Somewhere below, one line contains "config_channelSecret : string;" and a later line contains "req_responseType : option string;". Output those two lines and everything between them exactly, and nothing else.
++++++++++
(** * LineClient: dispatch, credentials, pagination and error normalisation

    A shallow embedding of [packages/messaging-api-line/src/LineClient.ts].

    - JavaScript values that the client only stores, forwards or inspects
      by property are [Value]s; buffers are lists of bytes.
    - A promise is a computation over an explicit [State]: the instance
      ([this]), the way the coming HTTP calls settle ([network]) and the
      requests issued so far ([sent]).  A computation ends in [Return],
      in [Throw] (a rejected promise or a thrown exception) or stays
      [Pending] when the network never answers.
    - Headers and other JS objects used as maps are [gmap string _]. *)

From Stdlib Require Import ZArith.
From stdpp Require Import base strings gmap list pretty.

Set Warnings "-register-all".
Local Open Scope Z_scope.

(** ** JavaScript values *)

Inductive Value : Type :=
| VUndefined
| VNull
| VBool (b : bool)
| VNum (n : Z)
| VStr (s : string)
| VArr (xs : list Value)
| VObj (fields : list (string * Value)).

Abbreviation Buffer := (list Byte.byte).

(** What travels as the body of a request or of a response: a JSON
    document or raw bytes. *)
Inductive Payload : Type :=
| JsonData (v : Value)
| BinaryData (b : Buffer).

(** [if (v)], [v && ...], [while (v)]. *)
Definition truthy (v : Value) : bool :=
  match v with
  | VUndefined | VNull => false
  | VBool b => b
  | VNum n => negb (n =? 0)
  | VStr s => negb (String.eqb s EmptyString)
  | VArr _ | VObj _ => true
  end.

Fixpoint assoc (k : string) (fields : list (string * Value)) : Value :=
  match fields with
  | [] => VUndefined
  | (k', v) :: rest => if String.eqb k k' then v else assoc k rest
  end.

(** [xs.concat(v)]: an array argument is spread, anything else is
    appended as one element. *)
Definition array_concat (xs : list Value) (v : Value) : list Value :=
  match v with
  | VArr ys => xs ++ ys
  | _ => xs ++ [v]
  end.

(** ** Errors *)

Record Detail : Type := mkDetail {
  property : string;
  detail_message : string
}.

(** [err.response.data] as [handleError] declares it; [details] may be
    missing. *)
Record ErrorBody : Type := mkErrorBody {
  message : string;
  details : option (list Detail)
}.

(** [err.response]: the status and the body, [None] for a body that is
    missing or falsy. *)
Record ErrorResponse : Type := mkErrorResponse {
  status : Z;
  data : option ErrorBody
}.

Inductive JsError : Type :=
| RequestError (msg : string) (response : option ErrorResponse)
| AxiosError (msg : string) (err : JsError)
| InvariantViolation (msg : string)
| TypeError (msg : string).

Definition err_message (e : JsError) : string :=
  match e with
  | RequestError m _ | AxiosError m _ | InvariantViolation m | TypeError m => m
  end.

(** Modelled from the spec: the class [AxiosError] of the package
    [axios-error] is not among the sources.  The specification has the
    raised error carry the formatted message and the original failure,
    and has [getUserProfile], which reads [response.status] on the error
    [handleError] raised, answer [null] to a 404: the [response] of an
    [AxiosError] is that of the failure it carries. *)
Fixpoint err_response (e : JsError) : option ErrorResponse :=
  match e with
  | RequestError _ r => r
  | AxiosError _ err => err_response err
  | InvariantViolation _ | TypeError _ => None
  end.

(** How a call ends. *)
Inductive Completion (A : Type) : Type :=
| Return (a : A)
| Throw (e : JsError)
| Pending.
Arguments Return {A} a.
Arguments Throw {A} e.
Arguments Pending {A}.

(** The line feed of the template literal. *)
Definition LF : string := String (Ascii.ascii_of_nat 10) EmptyString.

(** [msg += `\n- ${detail.property}: ${detail.message}`] *)
Definition append_detail (msg : string) (detail : Detail) : string :=
  msg +:+ LF +:+ "- " +:+ property detail +:+ ": " +:+ detail_message detail.

Definition handleError {A : Type} (err : JsError) : Completion A :=
  match err_response err with
  | Some {| data := Some {| message := message; details := details |} |} =>
      let msg := "LINE API - " +:+ message in
      let msg :=
        match details with
        | Some ds =>
            if (0 <? Z.of_nat (length ds)) then fold_left append_detail ds msg
            else msg
        | None => msg
        end in
      Throw (AxiosError msg err)
  | _ => Throw (AxiosError (err_message err) err)
  end.

(** The options bag of a call, [{ accessToken?: string }]. *)
Record CallOptions : Type := mkCallOptions { accessToken : option string }.

(** What [imageType] of the package [image-type] reports. *)
Record ImageType : Type := mkImageType { ext : string; mime : string }.

(** ** The shape of a normalised message *)

(** ["- <property>: <message>"] *)
Definition detail_line (d : Detail) : string :=
  "- " +:+ property d +:+ ": " +:+ detail_message d.

(** ** A platform for the examples

    Stand-ins for what the client takes from its platform, used where a
    statement is tried on concrete input. *)

(** Detection by the first bytes: PNG, JPEG and GIF. *)
Definition sniff (image : Buffer) : option ImageType :=
  match image with
  | Byte.x89 :: Byte.x50 :: Byte.x4e :: Byte.x47 :: _ =>
      Some {| ext := "png"; mime := "image/png" |}
  | Byte.xff :: Byte.xd8 :: Byte.xff :: _ =>
      Some {| ext := "jpg"; mime := "image/jpeg" |}
  | Byte.x47 :: Byte.x49 :: Byte.x46 :: _ =>
      Some {| ext := "gif"; mime := "image/gif" |}
  | _ => None
  end.

(** Bytes are taken as they are, JSON is refused. *)
Definition bytesOnly (p : Payload) : JsError + Buffer :=
  match p with
  | BinaryData b => inr b
  | JsonData _ => inl (TypeError "The first argument must be a Buffer")
  end.

Definition cannotReadProperty (k : string) (v : Value) : string :=
  "Cannot read property '" +:+ k +:+ "' of "
  +:+ match v with
      | VNull => "null"
      | _ => "undefined"
      end.

(** Decimal digits, which is what the engine prints for the integers
    below 2^53. *)
Definition decimal (n : Z) : string := pretty n.

(** ** The instance, the network and promises *)

Section Client.

(** JavaScript function values; [onRequest] is the observer imported
    from [messaging-api-common]. *)
Variable Fn : Type.
Variable onRequest : Fn.

(** [imageType] of the package [image-type]: the type detected from the
    first bytes of a buffer, [None] when it detects none. *)
Variable imageType : Buffer -> option ImageType.

(** [Buffer.from] of the platform, which throws on what it cannot
    convert. *)
Variable Buffer_from : Payload -> JsError + Buffer.

(** The engine's message for reading or destructuring a property of
    [undefined] or [null]. *)
Variable cannotRead : string -> Value -> string.

(** [Number::toString] of the engine at an integer: its digits for the
    integers a double holds exactly up to 2^53, rounded digits beyond,
    the exponent form from 1e21 on. *)
Variable numberToString : Z -> string.

(** The string a template literal [`${v}`] inserts.  The properties of
    an object are taken as data: an object with a property of its own
    named [toString] or [valueOf], which the engine would try to call,
    is outside the model. *)
Fixpoint toString (v : Value) : string :=
  match v with
  | VUndefined => "undefined"
  | VNull => "null"
  | VBool true => "true"
  | VBool false => "false"
  | VNum n => numberToString n
  | VStr s => s
  | VArr xs =>
      let element x :=
        match x with
        | VUndefined | VNull => EmptyString
        | _ => toString x
        end in
      (fix join (l : list Value) : string :=
         match l with
         | [] => EmptyString
         | [x] => element x
         | x :: rest => element x +:+ "," +:+ join rest
         end) xs
  | VObj _ => "[object Object]"
  end.


Record ClientConfig : Type := mkClientConfig {
  config_accessToken : string;
  config_channelSecret : string;
  config_origin : option string;
  config_onRequest : option Fn
}.

(** What [axios.create] keeps: the base URL and the headers of every
    request of the instance. *)
Record AxiosInstance : Type := mkAxiosInstance {
  baseURL : string;
  default_headers : gmap string string
}.

Record LineClient : Type := mkLineClient {
  _channelSecret : option string;
  _onRequest : Fn;
  _axios : AxiosInstance;
  _accessToken : string
}.

(** The third argument of [get]/[post]/[put]/[delete] where the client
    gives one. *)
Record AxiosRequestConfig : Type := mkAxiosRequestConfig {
  responseType : option string;
  headers : gmap string string
}.

(** A request as it leaves the instance. *)
Record Request : Type := mkRequest {
  req_method : string;
  req_baseURL : string;
  req_url : string;
  req_headers : gmap string string;
  req_responseType : option string;
  req_body : Payload
}.

Record AxiosResponse : Type := mkAxiosResponse {
  res_status : Z;
  res_data : Payload
}.

(** How one HTTP call settles: axios fulfils with the response of a 2xx
    status and rejects otherwise, with the response when there was one. *)
Inductive Settled : Type :=
| Fulfilled (res : AxiosResponse)
| Rejected (msg : string) (response : option ErrorResponse).

Record State : Type := mkState {
  this : LineClient;
  network : list Settled;
  sent : list (Fn * Request)
}.

Definition Promise (A : Type) : Type := State -> Completion A * State.

Definition throw {A : Type} (e : JsError) : Promise A := fun st => (Throw e, st).

(** [p.then(onFulfilled, onRejected)] with handlers that do no I/O. *)
Definition then_ {A B : Type} (p : Promise A)
    (onFulfilled : A -> Completion B) (onRejected : JsError -> Completion B)
  : Promise B :=
  fun st =>
    match p st with
    | (Return a, st') => (onFulfilled a, st')
    | (Throw e, st') => (onRejected e, st')
    | (Pending, st') => (Pending, st')
    end.

(** [p.catch(onRejected)] *)
Definition catch {A : Type} (p : Promise A) (onRejected : JsError -> Completion A)
  : Promise A :=
  then_ p Return onRejected.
++++++++++
Task response:
  config_channelSecret : string;
  config_origin : option string;
  config_onRequest : option Fn
}.

(** What [axios.create] keeps: the base URL and the headers of every
    request of the instance. *)
Record AxiosInstance : Type := mkAxiosInstance {
  baseURL : string;
  default_headers : gmap string string
}.

Record LineClient : Type := mkLineClient {
  _channelSecret : option string;
  _onRequest : Fn;
  _axios : AxiosInstance;
  _accessToken : string
}.

(** The third argument of [get]/[post]/[put]/[delete] where the client
    gives one. *)
Record AxiosRequestConfig : Type := mkAxiosRequestConfig {
  responseType : option string;
  headers : gmap string string
}.

(** A request as it leaves the instance. *)
Record Request : Type := mkRequest {
  req_method : string;
  req_baseURL : string;
  req_url : string;
  req_headers : gmap string string;
  req_responseType : option string;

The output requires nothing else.